* **INFORMATION SHOWN**
(* ===== verification/VmmCow.v ===== *)
(** * Virtual memory manager: copy-on-write faults

    [vmm_handle_page_fault] on a well-formed root. *)

From Stdlib Require Import ZArith Lia.
From S2P Require Import Prelude Memory Frames Vmm VmmInv VmmOps.
Import StringC.

(** The flags of the entry the handler writes. *)
Definition cow_resolved (e : Z) : Z := (e .& ~64 VMM_PHYS_MASK .& ~64 VMM_COW) .| VMM_WRITE.

Lemma has_all_bit e K k : has_all e K = true → 0 <= k → Z.testbit K k = true → Z.testbit e k = true.
Proof.
  unfold has_all. intros H Hk HK. b2p. rewrite <- H, Z.land_spec in HK. by apply andb_true_iff in HK as [? _].
Qed.

Lemma cow_flags_range e : 0 <= cow_resolved e < 2^64.
Proof.
  unfold cow_resolved. apply lor_range; [done| |done].
  rewrite Z.land_comm. apply land_range_l; [done|apply u64_range].
Qed.

Section Entry.
Context (f e : Z) (Hf : is_frame f) (He : has_all e (VMM_PRESENT .| VMM_USER .| VMM_COW) = true).
Abbreviation e' := (f .| cow_resolved e).

Lemma cow_entry_range : 0 <= e' < 2^64.
Proof.
  apply lor_range; [done| |apply cow_flags_range]. destruct Hf. unfold PMM_MAX_PHYS in *. lia.
Qed.

Lemma cow_entry_phys : e' .& VMM_PHYS_MASK = f.
Proof.
  unfold cow_resolved. bits_eq;
    match goal with H : Z.testbit f _ = true |- _ => by rewrite frame_bits in H by (done || lia) end.
Qed.

Lemma cow_entry_flags : e' .& ~64 VMM_PHYS_MASK = cow_resolved e.
Proof.
  unfold cow_resolved. bits_eq;
    match goal with H : Z.testbit f _ = true |- _ => by rewrite frame_bits in H by (done || lia) end.
Qed.

Lemma cow_entry_present : has e' VMM_PRESENT = true.
Proof.
  rewrite has_present. unfold cow_resolved. bits_expand.
  rewrite (has_all_bit e _ 0 He) by done. simpl. by rewrite orb_true_r.
Qed.

End Entry.

Section VmmCow.
Context {S : Type} `{FA : FrameAllocator S}.
Implicit Types v : vm S.

(** The handler takes the fault: a user write to a present page marked
    copy-on-write, below the user limit. *)
Definition cow_fault (v : vm S) (addr code e : Z) : Prop :=
  code .& 3 = 3 ∧ addr < USER_SPACE_TOP ∧
  vleaf (vm_mem v) (vmm_current_pml4 v) addr = Some (false, e) ∧
  has_all e (VMM_PRESENT .| VMM_USER .| VMM_COW) = true.

(** What holds of the page behind a copy-on-write entry: a frame somebody holds,
    and not the page table that maps it. *)
Definition user_frame (v : vm S) (addr e : Z) : Prop :=
  0 < e .& VMM_PHYS_MASK ∧ 0 < fa_rc (vm_pmm v) (e .& VMM_PHYS_MASK) ∧
  walk (vm_mem v) (vmm_current_pml4 v) (tables_path addr) ≠ Some (e .& VMM_PHYS_MASK).

(** The page is now at frame [f'], writable, with the bytes it had. *)
Record page_moved (v v' : vm S) (addr e f' : Z) : Prop := {
  moved_ok : root_ok v' (vmm_current_pml4 v);
  moved_frame : is_frame f';
  moved_cr3 : vm_cr3 v' = vm_cr3 v;
  moved_leaf vb : vleaf (vm_mem v') (vmm_current_pml4 v) vb =
    if vpage vb =? vpage addr then Some (false, f' .| cow_resolved e)
    else vleaf (vm_mem v) (vmm_current_pml4 v) vb;
  moved_bytes k : 0 <= k < PAGE_SIZE →
    read8 (vm_mem v') (f' + k) = read8 (vm_mem v) (e .& VMM_PHYS_MASK + k);
  moved_old k : 0 <= k < PAGE_SIZE →
    read8 (vm_mem v') (e .& VMM_PHYS_MASK + k) = read8 (vm_mem v) (e .& VMM_PHYS_MASK + k);
  moved_walk q : valid_path q → (length q <= 3)%nat →
    walk (vm_mem v') (vmm_current_pml4 v) q = walk (vm_mem v) (vmm_current_pml4 v) q;
  moved_mem b : read8 (vm_mem v') b = read8 (vm_mem v) b ∨ page_range f' b ∨
    ∃ pt, walk (vm_mem v) (vmm_current_pml4 v) (tables_path addr) = Some pt ∧ page_range pt b;
}.

Lemma page_align_vpage addr :
  0 <= addr < 2^64 → vpage (ALIGN_DOWN addr PAGE_SIZE) = vpage addr.
Proof.
  intros H. change PAGE_SIZE with (2^12). rewrite ALIGN_DOWN_spec by lia.
  unfold vpage. by rewrite Z.div_mul by lia.
Qed.

Lemma vpage_paths va vb :
  vpage va = vpage vb → tables_path va = tables_path vb ∧ pt_idx va = pt_idx vb.
Proof. intros H. by apply vpath_vpage, app_inj_tail in H. Qed.

(** The entry the handler looks at. *)
Lemma fault_entry m rc r addr pt :
  pt_wf m rc r → walk m r (tables_path addr) = Some pt →
  vleaf m r addr = if has (pte m pt (pt_idx addr)) VMM_PRESENT
                   then Some (false, pte m pt (pt_idx addr)) else None.
Proof. intros Hwf Hw. unfold vleaf, leaf. unfold tables_path in Hw. by rewrite Hw. Qed.

(** A page changes hands: the copy is made in a frame that was free, then the
    entry is redirected. *)
Section Move.
Context (v : vm S) (addr e pt : Z).
Abbreviation r := (vmm_current_pml4 v).
Abbreviation old := (e .& VMM_PHYS_MASK).
Context (Hok : root_ok v r) (Hw : walk (vm_mem v) r (tables_path addr) = Some pt)
  (Hall : has_all e (VMM_PRESENT .| VMM_USER .| VMM_COW) = true)
  (Hold : is_frame old) (Hrc : 0 < fa_rc (vm_pmm v) old) (Hne : pt ≠ old).

Lemma move_in_place :
  page_moved v (set_mem (write64 (vm_mem v) (pte_addr pt (pt_idx addr)) (old .| cow_resolved e)) v)
    addr e old.
Proof.
  pose proof (cow_entry_range old e Hold) as Hr.
  destruct (leaf_store_table v r addr pt Hok Hw) as [Hpt _].
  pose proof (leaf_store_entries v r addr pt _ Hok Hw Hr _ eq_refl) as (_ & _ & Hmem).
  constructor; simpl.
  - split; [apply Hok|]. by eapply (leaf_store_wf v r addr pt).
  - done.
  - done.
  - intros vb. rewrite (leaf_store_vleaf v r addr pt _ Hok Hw Hr _ eq_refl).
    by rewrite (cow_entry_present old e Hall).
  - intros k Hk. apply Hmem. intros Hb. destruct Hne.
    by apply (frames_disjoint pt old (old + k)); [..|unfold page_range; lia].
  - intros k Hk. apply Hmem. intros Hb. destruct Hne.
    by apply (frames_disjoint pt old (old + k)); [..|unfold page_range; lia].
  - intros q Hq Hl. by apply (leaf_store_walk v r addr pt _ Hok Hw Hr _ eq_refl).
  - intros b. destruct (decide (page_range pt b)) as [?|Hb]; [right; right; eauto|]. left. by apply Hmem.
Qed.

Lemma move_to_copy n s' s'' :
  is_frame n → fa_rc (vm_pmm v) n = 0 → rc_update (fa_rc (vm_pmm v)) (fa_rc s') n 1 →
  fa_wf s' → fa_wf s'' → 1 < fa_rc (vm_pmm v) old →
  rc_update (fa_rc s') (fa_rc s'') old (fa_rc (vm_pmm v) old - 1) →
  page_moved v
    (set_pmm s'' (set_mem (write64 (memcpy (vm_mem v) n old PAGE_SIZE) (pte_addr pt (pt_idx addr))
      (n .| cow_resolved e)) v)) addr e n.
Proof.
  intros Hn Hn0 Hrc1 Hfa1 Hfa Hold1 Hrc2. pose proof Hok as [_ Hwf].
  assert (n ≠ old) as Hno by (intros ->; lia).
  destruct (leaf_store_table v r addr pt Hok Hw) as [Hpt Hptrc].
  assert (n ≠ pt) as Hnp by (intros ->; lia).
  assert (∀ b, page_range n b → ¬ page_range old b) as Hd1.
  { intros b Hb Hb'. by destruct Hno; eapply frames_disjoint. }
  assert (∀ b, page_range n b → ¬ page_range pt b) as Hd2.
  { intros b Hb Hb'. by destruct Hnp; eapply frames_disjoint. }
  assert (∀ b, page_range old b → ¬ page_range pt b) as Hd3.
  { intros b Hb Hb'. by destruct Hne; eapply frames_disjoint. }
  assert (n <= old ∨ old + PAGE_SIZE <= n) as Hov.
  { destruct (decide (n <= old)); [by left|]. right.
    destruct (decide (old + PAGE_SIZE <= n)); [done|].
    destruct (Hd1 n); unfold page_range, PAGE_SIZE in *; lia. }
  assert (∀ b, read8 (memcpy (vm_mem v) n old PAGE_SIZE) b =
    if in_block n PAGE_SIZE b then read8 (vm_mem v) (old + (b - n)) else read8 (vm_mem v) b) as Hcpy.
  { intros b. by apply read8_memcpy. }
  generalize dependent (memcpy (vm_mem v) n old PAGE_SIZE). intros m1 Hcpy.
  assert (∀ p t i, valid_path p → (length p <= 3)%nat → walk (vm_mem v) r p = Some t →
    0 <= i < 512 → pte m1 t i = pte (vm_mem v) t i) as Hsame.
  { apply (foreign_page_entries _ _ _ Hwf m1 n Hn Hn0). intros b Hb. rewrite Hcpy. block; [|done].
    by destruct Hb. }
  assert (pt_wf m1 (fa_rc s') r) as Hwf1.
  { eapply same_entries_wf; [exact Hwf|exact Hsame|]. intros t Ht. rewrite Hrc1. case_if; lia. }
  pose proof (cow_entry_range n e Hn) as Hr.
  assert (walk m1 r (tables_path addr) = Some pt) as Hw1.
  { rewrite (same_entries_walk _ _ _ _ Hsame); [done|apply tables_path_valid|simpl; lia]. }
  assert (root_ok (set_pmm s' (set_mem m1 v)) r) as Hok1 by done.
  pose proof (leaf_store_entries _ r addr pt _ Hok1 Hw1 Hr _ eq_refl) as (_ & _ & Hmem).
  pose proof (leaf_store_wf _ r addr pt _ Hok1 Hw1 Hr _ eq_refl) as Hwf2.
  pose proof (leaf_store_vleaf _ r addr pt _ Hok1 Hw1 Hr _ eq_refl) as Hleaf. simpl in *.
  constructor; simpl.
  - split; [done|]. simpl. eapply same_entries_wf; [exact Hwf2|done|].
    intros t Ht. rewrite Hrc2. case_if; [subst; lia|done].
  - done.
  - done.
  - intros vb. rewrite Hleaf, (cow_entry_present n e Hall).
    unfold vleaf. by rewrite (same_entries_leaf _ _ _ _ _ _ _ Hsame) by apply (vpath_valid vb).
  - intros k Hk. rewrite Hmem by (apply Hd2; unfold page_range; lia). rewrite Hcpy.
    block; [|lia]. f_equal. lia.
  - intros k Hk. rewrite Hmem by (apply Hd3; unfold page_range; lia). rewrite Hcpy.
    block; [|done]. destruct (Hd1 (old + k)); unfold page_range; lia.
  - intros q Hq Hl. rewrite (leaf_store_walk _ r addr pt _ Hok1 Hw1 Hr _ eq_refl) by done. simpl.
    apply (same_entries_walk _ _ _ _ Hsame); [done|lia].
  - intros b. destruct (decide (page_range pt b)) as [?|Hb]; [right; right; eauto|].
    rewrite Hmem by done. rewrite Hcpy. block; [right; left; unfold page_range; lia|by left].
Qed.

End Move.

(** The handler on a well-formed root. *)
Lemma page_fault_steps v addr code :
  root_ok v (vmm_current_pml4 v) → 0 <= addr < 2^64 →
  (∀ e, cow_fault v addr code e → user_frame v addr e) →
  wp (vmm_handle_page_fault addr code) (λ ok v',
    if ok : bool then ∃ e f', cow_fault v addr code e ∧ page_moved v v' addr e f' ∧
      let old := e .& VMM_PHYS_MASK in
      if fa_rc (vm_pmm v) old =? 1 then f' = old ∧ vm_pmm v' = vm_pmm v
      else fa_rc (vm_pmm v) f' = 0 ∧
        (∀ b, fa_rc (vm_pmm v') b = if b =? f' then 1 else
              if b =? old then fa_rc (vm_pmm v) old - 1 else fa_rc (vm_pmm v) b)
    else v' = v ∧ ∀ e, cow_fault v addr code e →
      fa_avail (vm_pmm v) = 0 ∧ 1 < fa_rc (vm_pmm v) (e .& VMM_PHYS_MASK)) v.
Proof.
  intros Hok Haddr Huser. pose proof Hok as [Hfa Hwf]. unfold vmm_handle_page_fault.
  destruct (negb (code .& 3 =? 3) || (USER_SPACE_TOP <=? addr)) eqn:Egate.
  { apply wp_ret. split; [done|]. intros e (Hc & Ha & _).
    apply orb_true_iff in Egate as [?|?]; b2p; [done|lia]. }
  apply orb_false_iff in Egate as [Hcode Htop]. b2p.
  set (r := vmm_current_pml4 v) in *.
  pose proof (page_align_vpage addr Haddr) as Hpg. pose proof (vpage_paths _ _ Hpg) as [Hpath Hidx].
  repeat wp_step. rewrite !(get_pte_walk _ _ _ Hwf), Hpath, Hidx. fold r.
  destruct (walk (vm_mem v) r (tables_path addr)) as [pt|] eqn:Hw.
  2: { simpl. apply wp_ret. split; [done|]. intros e (_ & _ & Hl & _). fold r in Hl.
       unfold vleaf, leaf in Hl. unfold tables_path in Hw. rewrite Hw in Hl.
       by repeat case_match. }
  destruct (leaf_store_table v r addr pt Hok Hw) as [Hpt _].
  pose proof (idx_range addr) as (_ & _ & _ & Hi).
  rewrite (proj2 (Z.eqb_neq _ 0)) by (unfold pte_addr; destruct Hpt; lia). simpl.
  change (read64 (vm_mem v) (pte_addr pt (pt_idx addr))) with (pte (vm_mem v) pt (pt_idx addr)).
  pose proof (fault_entry _ _ _ _ _ Hwf Hw) as Hl.
  set (e := pte (vm_mem v) pt (pt_idx addr)) in *.
  destruct (has_all e (VMM_PRESENT .| VMM_USER .| VMM_COW)) eqn:Hall; simpl.
  2: { apply wp_ret. split; [done|]. intros e' (_ & _ & Hl' & He'). fold r in Hl'.
       rewrite Hl in Hl'. case_match; [|done]. injection Hl' as <-. congruence. }
  rewrite has_present, (has_all_bit e _ 0 Hall) in Hl by done.
  assert (cow_fault v addr code e) as Hcow by (split_and!; done).
  assert (∀ e', cow_fault v addr code e' → e' = e) as Huniq.
  { intros e' (_ & _ & Hl' & _). fold r in Hl'. congruence. }
  destruct (Huser e Hcow) as (H0 & Hrc & Hnt). fold r in Hnt.
  assert (is_frame (e .& VMM_PHYS_MASK)) as Hold by (by apply (fa_rc_frame (vm_pmm v))).
  assert (pt ≠ e .& VMM_PHYS_MASK) as Hne by congruence.
  unfold frame_refcount, alloc_frame, free_frame, on_pmm. repeat wp_step.
  eapply wp_mono; [by apply fa_refcount_spec|]. intros n s [-> ->].
  destruct (fa_rc (vm_pmm v) (e .& VMM_PHYS_MASK) <=? 1) eqn:E1; b2p; repeat wp_step.
  { exists e, (e .& VMM_PHYS_MASK). rewrite (proj2 (Z.eqb_eq _ 1)) by lia.
    split_and!; [done| |done|done]. pose proof (move_in_place v addr e pt Hok Hw Hall Hold Hne) as Hm.
    destruct v. exact Hm. }
  eapply wp_mono; [by apply fa_alloc_spec|].
  intros n s' [(-> & -> & Hav)|(Hn & Hn0 & Hfa' & Hrc1 & _ & _)].
  { rewrite Z.eqb_refl. apply wp_ret. destruct v. split; [done|].
    intros e' ->%Huniq. split; [done|lia]. }
  rewrite (proj2 (Z.eqb_neq _ _)) by (by apply is_frame_not_failed).
  repeat wp_step. simpl.
  assert (n ≠ e .& VMM_PHYS_MASK) as Hno by (intros Hx; rewrite Hx in Hn0; simpl in Hn0; lia).
  assert (fa_rc s' (e .& VMM_PHYS_MASK) = fa_rc (vm_pmm v) (e .& VMM_PHYS_MASK)) as Hrc'.
  { rewrite Hrc1. case_if; [done|done]. }
  eapply wp_mono; [apply fa_free_spec; [done|done|lia]|].
  intros [] s'' (Hfa'' & Hrc2 & _). apply wp_ret. rewrite Hrc' in Hrc2.
  exists e, n. rewrite (proj2 (Z.eqb_neq _ 1)) by lia. split_and!; [done| |done|].
  - exact (move_to_copy v addr e pt Hok Hw Hall Hold Hrc Hne n s' s'' Hn Hn0 Hrc1 Hfa' Hfa'' E1 Hrc2).
  - intros b. simpl. rewrite Hrc2, Hrc1, (Z.eqb_sym b n), (Z.eqb_sym b (e .& VMM_PHYS_MASK)).
    destruct (Z.eqb_spec (e .& VMM_PHYS_MASK) b), (Z.eqb_spec n b); subst; done || (by destruct Hno).
Qed.

End VmmCow.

* **WHAT IS REQUIRED**
Of the entries above, transcribe exactly those lines that fall between the line containing "fa_avail (vm_pmm v)" and the line containing "destruct (walk (vm_mem", together with those two lines.

* **RESULT FOR THIS TASK**
      fa_avail (vm_pmm v) = 0 ∧ 1 < fa_rc (vm_pmm v) (e .& VMM_PHYS_MASK)) v.
Proof.
  intros Hok Haddr Huser. pose proof Hok as [Hfa Hwf]. unfold vmm_handle_page_fault.
  destruct (negb (code .& 3 =? 3) || (USER_SPACE_TOP <=? addr)) eqn:Egate.
  { apply wp_ret. split; [done|]. intros e (Hc & Ha & _).
    apply orb_true_iff in Egate as [?|?]; b2p; [done|lia]. }
  apply orb_false_iff in Egate as [Hcode Htop]. b2p.
  set (r := vmm_current_pml4 v) in *.
  pose proof (page_align_vpage addr Haddr) as Hpg. pose proof (vpage_paths _ _ Hpg) as [Hpath Hidx].
  repeat wp_step. rewrite !(get_pte_walk _ _ _ Hwf), Hpath, Hidx. fold r.
  destruct (walk (vm_mem v) r (tables_path addr)) as [pt|] eqn:Hw.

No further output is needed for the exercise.